━━ Exercise material

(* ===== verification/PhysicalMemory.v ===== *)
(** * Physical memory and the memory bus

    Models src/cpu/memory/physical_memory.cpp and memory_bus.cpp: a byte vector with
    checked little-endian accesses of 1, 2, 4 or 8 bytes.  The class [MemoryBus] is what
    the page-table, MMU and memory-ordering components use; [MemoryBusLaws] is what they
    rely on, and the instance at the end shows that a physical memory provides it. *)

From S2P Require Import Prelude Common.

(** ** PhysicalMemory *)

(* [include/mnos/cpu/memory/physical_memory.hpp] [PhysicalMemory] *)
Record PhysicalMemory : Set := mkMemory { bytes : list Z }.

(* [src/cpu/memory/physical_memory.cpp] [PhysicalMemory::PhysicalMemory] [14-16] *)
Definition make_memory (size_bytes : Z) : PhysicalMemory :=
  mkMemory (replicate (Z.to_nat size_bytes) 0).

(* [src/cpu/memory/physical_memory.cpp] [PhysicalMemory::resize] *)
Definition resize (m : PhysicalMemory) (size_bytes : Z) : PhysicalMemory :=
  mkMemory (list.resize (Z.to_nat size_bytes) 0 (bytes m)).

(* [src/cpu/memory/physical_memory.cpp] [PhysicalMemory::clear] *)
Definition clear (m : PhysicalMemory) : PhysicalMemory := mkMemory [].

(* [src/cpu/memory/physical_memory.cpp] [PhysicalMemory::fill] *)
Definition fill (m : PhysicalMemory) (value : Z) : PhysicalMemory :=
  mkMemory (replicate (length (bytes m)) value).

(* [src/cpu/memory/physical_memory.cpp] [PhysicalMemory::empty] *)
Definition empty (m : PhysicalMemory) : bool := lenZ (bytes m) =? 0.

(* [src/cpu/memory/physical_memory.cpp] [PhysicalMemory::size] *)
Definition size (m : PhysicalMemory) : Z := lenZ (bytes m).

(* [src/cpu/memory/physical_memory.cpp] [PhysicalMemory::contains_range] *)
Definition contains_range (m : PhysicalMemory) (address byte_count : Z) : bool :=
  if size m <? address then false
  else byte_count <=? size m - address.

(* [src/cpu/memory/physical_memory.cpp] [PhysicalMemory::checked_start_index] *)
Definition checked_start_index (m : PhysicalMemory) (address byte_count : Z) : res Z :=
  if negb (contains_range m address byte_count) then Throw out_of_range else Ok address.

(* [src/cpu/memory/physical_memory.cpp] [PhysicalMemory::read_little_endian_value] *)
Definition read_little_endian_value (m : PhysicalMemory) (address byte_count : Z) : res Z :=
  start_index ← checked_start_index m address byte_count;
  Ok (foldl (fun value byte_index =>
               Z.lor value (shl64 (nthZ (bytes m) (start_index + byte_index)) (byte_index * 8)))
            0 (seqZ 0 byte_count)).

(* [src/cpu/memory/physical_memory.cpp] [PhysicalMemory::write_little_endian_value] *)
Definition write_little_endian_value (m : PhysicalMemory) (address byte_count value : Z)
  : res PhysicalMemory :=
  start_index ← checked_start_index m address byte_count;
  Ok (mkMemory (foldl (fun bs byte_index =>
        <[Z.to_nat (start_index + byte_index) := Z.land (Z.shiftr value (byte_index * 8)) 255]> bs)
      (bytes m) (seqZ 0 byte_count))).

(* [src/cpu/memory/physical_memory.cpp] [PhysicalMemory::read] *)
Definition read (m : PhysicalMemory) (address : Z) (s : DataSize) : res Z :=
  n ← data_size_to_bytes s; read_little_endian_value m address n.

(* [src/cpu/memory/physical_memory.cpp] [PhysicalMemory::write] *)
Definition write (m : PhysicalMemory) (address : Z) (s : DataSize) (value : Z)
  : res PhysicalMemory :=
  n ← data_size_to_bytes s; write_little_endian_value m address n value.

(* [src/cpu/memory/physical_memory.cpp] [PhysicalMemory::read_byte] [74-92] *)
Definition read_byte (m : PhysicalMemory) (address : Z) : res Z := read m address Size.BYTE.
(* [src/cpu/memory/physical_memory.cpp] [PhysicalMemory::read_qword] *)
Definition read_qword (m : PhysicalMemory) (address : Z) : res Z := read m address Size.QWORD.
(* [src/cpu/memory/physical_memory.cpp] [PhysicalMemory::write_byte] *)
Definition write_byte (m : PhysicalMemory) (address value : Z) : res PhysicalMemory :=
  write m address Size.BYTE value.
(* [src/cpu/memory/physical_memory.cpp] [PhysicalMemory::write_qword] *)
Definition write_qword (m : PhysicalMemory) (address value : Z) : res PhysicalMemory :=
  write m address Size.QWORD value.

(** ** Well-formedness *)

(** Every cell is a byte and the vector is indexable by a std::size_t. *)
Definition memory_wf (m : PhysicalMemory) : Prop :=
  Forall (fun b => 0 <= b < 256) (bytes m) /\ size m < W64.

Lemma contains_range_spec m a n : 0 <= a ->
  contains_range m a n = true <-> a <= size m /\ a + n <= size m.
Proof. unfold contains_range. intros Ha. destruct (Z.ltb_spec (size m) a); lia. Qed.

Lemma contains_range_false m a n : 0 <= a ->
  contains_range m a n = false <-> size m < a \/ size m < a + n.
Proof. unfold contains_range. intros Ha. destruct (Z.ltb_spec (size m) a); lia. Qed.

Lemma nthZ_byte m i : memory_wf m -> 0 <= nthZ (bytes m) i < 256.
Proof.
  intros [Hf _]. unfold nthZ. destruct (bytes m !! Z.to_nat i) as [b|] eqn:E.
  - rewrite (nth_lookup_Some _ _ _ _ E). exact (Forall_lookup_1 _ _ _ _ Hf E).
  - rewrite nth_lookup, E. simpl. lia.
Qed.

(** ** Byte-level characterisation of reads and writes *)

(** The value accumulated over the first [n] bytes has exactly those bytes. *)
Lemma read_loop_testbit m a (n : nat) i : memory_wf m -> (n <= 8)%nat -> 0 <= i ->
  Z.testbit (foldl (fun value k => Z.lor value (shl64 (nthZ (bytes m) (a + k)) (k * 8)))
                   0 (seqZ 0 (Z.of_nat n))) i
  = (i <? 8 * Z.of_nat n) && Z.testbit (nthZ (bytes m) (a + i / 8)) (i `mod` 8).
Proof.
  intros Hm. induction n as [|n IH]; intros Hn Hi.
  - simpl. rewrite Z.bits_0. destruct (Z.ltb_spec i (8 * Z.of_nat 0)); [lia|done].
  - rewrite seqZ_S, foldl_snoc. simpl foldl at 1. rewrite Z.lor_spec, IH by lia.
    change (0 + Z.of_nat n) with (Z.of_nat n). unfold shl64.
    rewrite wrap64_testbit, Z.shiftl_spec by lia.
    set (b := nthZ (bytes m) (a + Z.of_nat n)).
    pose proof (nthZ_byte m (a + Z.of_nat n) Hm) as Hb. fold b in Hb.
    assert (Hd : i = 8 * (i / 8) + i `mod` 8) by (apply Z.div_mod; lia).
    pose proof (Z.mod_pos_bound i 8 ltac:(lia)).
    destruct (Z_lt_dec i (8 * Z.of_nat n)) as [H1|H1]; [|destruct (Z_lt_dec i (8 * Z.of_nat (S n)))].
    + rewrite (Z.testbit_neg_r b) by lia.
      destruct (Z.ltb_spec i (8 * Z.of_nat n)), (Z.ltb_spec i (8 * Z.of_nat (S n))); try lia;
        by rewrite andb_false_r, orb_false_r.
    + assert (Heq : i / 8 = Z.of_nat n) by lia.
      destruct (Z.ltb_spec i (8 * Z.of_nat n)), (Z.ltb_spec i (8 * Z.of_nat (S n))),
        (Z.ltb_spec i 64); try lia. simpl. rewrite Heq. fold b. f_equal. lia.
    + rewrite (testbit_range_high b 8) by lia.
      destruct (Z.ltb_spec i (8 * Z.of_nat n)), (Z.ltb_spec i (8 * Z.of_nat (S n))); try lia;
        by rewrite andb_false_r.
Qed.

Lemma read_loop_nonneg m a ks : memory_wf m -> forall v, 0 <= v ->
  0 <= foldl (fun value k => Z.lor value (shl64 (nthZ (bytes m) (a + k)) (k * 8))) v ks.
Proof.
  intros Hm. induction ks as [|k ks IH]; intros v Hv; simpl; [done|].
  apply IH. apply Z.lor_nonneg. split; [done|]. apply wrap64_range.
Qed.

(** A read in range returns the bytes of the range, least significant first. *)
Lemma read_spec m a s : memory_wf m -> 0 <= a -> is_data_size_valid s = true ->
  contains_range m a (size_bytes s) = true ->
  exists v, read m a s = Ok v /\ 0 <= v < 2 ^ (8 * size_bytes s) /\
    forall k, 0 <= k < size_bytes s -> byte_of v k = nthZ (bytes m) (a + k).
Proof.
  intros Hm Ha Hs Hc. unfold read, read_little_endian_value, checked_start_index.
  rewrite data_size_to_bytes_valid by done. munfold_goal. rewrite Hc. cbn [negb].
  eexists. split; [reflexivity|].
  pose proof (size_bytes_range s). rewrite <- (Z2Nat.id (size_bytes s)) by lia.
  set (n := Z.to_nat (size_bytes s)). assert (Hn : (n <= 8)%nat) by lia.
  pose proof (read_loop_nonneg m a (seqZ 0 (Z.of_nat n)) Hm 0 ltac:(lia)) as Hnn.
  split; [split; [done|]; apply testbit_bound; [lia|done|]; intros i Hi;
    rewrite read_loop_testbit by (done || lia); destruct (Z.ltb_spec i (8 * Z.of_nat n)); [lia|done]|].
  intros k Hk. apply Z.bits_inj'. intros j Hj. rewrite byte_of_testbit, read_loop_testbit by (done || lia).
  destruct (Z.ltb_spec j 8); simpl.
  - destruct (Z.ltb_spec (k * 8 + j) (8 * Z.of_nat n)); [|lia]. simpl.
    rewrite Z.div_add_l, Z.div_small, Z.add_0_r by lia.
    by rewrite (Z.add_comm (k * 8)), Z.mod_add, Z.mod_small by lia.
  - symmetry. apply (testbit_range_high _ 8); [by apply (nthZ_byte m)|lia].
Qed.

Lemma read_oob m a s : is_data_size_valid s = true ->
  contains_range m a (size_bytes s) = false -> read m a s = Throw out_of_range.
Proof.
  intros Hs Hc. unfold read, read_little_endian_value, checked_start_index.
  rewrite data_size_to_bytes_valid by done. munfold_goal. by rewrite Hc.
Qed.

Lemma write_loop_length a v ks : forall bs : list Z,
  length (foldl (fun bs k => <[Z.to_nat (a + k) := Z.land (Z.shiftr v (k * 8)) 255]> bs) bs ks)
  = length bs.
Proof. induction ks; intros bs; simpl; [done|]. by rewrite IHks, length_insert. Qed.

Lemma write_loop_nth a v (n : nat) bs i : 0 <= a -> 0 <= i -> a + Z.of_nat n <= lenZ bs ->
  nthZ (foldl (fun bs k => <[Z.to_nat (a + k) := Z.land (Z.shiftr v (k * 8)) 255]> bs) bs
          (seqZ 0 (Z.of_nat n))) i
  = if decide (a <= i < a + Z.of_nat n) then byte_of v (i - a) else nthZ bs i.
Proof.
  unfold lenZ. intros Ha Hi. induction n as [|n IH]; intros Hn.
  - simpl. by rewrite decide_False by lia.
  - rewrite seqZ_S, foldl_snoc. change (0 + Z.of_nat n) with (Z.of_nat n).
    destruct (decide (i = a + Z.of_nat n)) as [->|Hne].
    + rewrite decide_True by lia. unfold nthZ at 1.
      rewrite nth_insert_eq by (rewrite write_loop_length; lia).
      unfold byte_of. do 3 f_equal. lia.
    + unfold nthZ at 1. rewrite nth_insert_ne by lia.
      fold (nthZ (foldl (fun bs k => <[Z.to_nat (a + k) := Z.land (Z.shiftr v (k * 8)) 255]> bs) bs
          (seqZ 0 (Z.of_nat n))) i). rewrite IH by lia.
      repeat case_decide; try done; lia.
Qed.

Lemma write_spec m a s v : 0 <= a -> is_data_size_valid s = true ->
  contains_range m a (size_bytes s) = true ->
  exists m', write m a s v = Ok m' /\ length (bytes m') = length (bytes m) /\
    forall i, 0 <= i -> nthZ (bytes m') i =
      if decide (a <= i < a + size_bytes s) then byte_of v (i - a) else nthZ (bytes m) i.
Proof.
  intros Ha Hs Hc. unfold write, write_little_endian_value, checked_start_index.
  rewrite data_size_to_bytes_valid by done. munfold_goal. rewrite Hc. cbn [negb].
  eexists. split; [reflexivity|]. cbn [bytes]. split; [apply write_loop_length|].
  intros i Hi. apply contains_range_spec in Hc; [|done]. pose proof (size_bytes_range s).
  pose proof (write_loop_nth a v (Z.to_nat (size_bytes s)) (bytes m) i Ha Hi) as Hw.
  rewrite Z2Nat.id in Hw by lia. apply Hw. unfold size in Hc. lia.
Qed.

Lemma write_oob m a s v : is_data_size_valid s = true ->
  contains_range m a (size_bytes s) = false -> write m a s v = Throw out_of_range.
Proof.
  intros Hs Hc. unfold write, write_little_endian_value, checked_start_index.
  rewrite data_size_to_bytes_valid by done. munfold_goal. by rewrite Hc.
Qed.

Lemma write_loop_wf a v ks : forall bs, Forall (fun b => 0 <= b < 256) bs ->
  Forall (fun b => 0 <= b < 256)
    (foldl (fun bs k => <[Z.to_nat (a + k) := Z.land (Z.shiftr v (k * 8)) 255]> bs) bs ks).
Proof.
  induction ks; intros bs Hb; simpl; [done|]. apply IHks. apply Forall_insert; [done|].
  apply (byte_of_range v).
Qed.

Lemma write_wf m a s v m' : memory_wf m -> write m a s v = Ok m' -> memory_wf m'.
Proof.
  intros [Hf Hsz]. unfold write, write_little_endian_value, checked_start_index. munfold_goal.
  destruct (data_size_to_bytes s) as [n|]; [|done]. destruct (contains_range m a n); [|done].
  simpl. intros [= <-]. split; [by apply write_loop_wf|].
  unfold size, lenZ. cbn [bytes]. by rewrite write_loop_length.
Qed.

━━━━

Task item:
Take from the material above the lines running from the one with "(** ** Byte-level" through the one with "change (0 + Z.of_nat n) with (Z.of_nat n). unfold", and repeat them exactly, with nothing else.

Written answer:
(** ** Byte-level characterisation of reads and writes *)

(** The value accumulated over the first [n] bytes has exactly those bytes. *)
Lemma read_loop_testbit m a (n : nat) i : memory_wf m -> (n <= 8)%nat -> 0 <= i ->
  Z.testbit (foldl (fun value k => Z.lor value (shl64 (nthZ (bytes m) (a + k)) (k * 8)))
                   0 (seqZ 0 (Z.of_nat n))) i
  = (i <? 8 * Z.of_nat n) && Z.testbit (nthZ (bytes m) (a + i / 8)) (i `mod` 8).
Proof.
  intros Hm. induction n as [|n IH]; intros Hn Hi.
  - simpl. rewrite Z.bits_0. destruct (Z.ltb_spec i (8 * Z.of_nat 0)); [lia|done].
  - rewrite seqZ_S, foldl_snoc. simpl foldl at 1. rewrite Z.lor_spec, IH by lia.
    change (0 + Z.of_nat n) with (Z.of_nat n). unfold shl64.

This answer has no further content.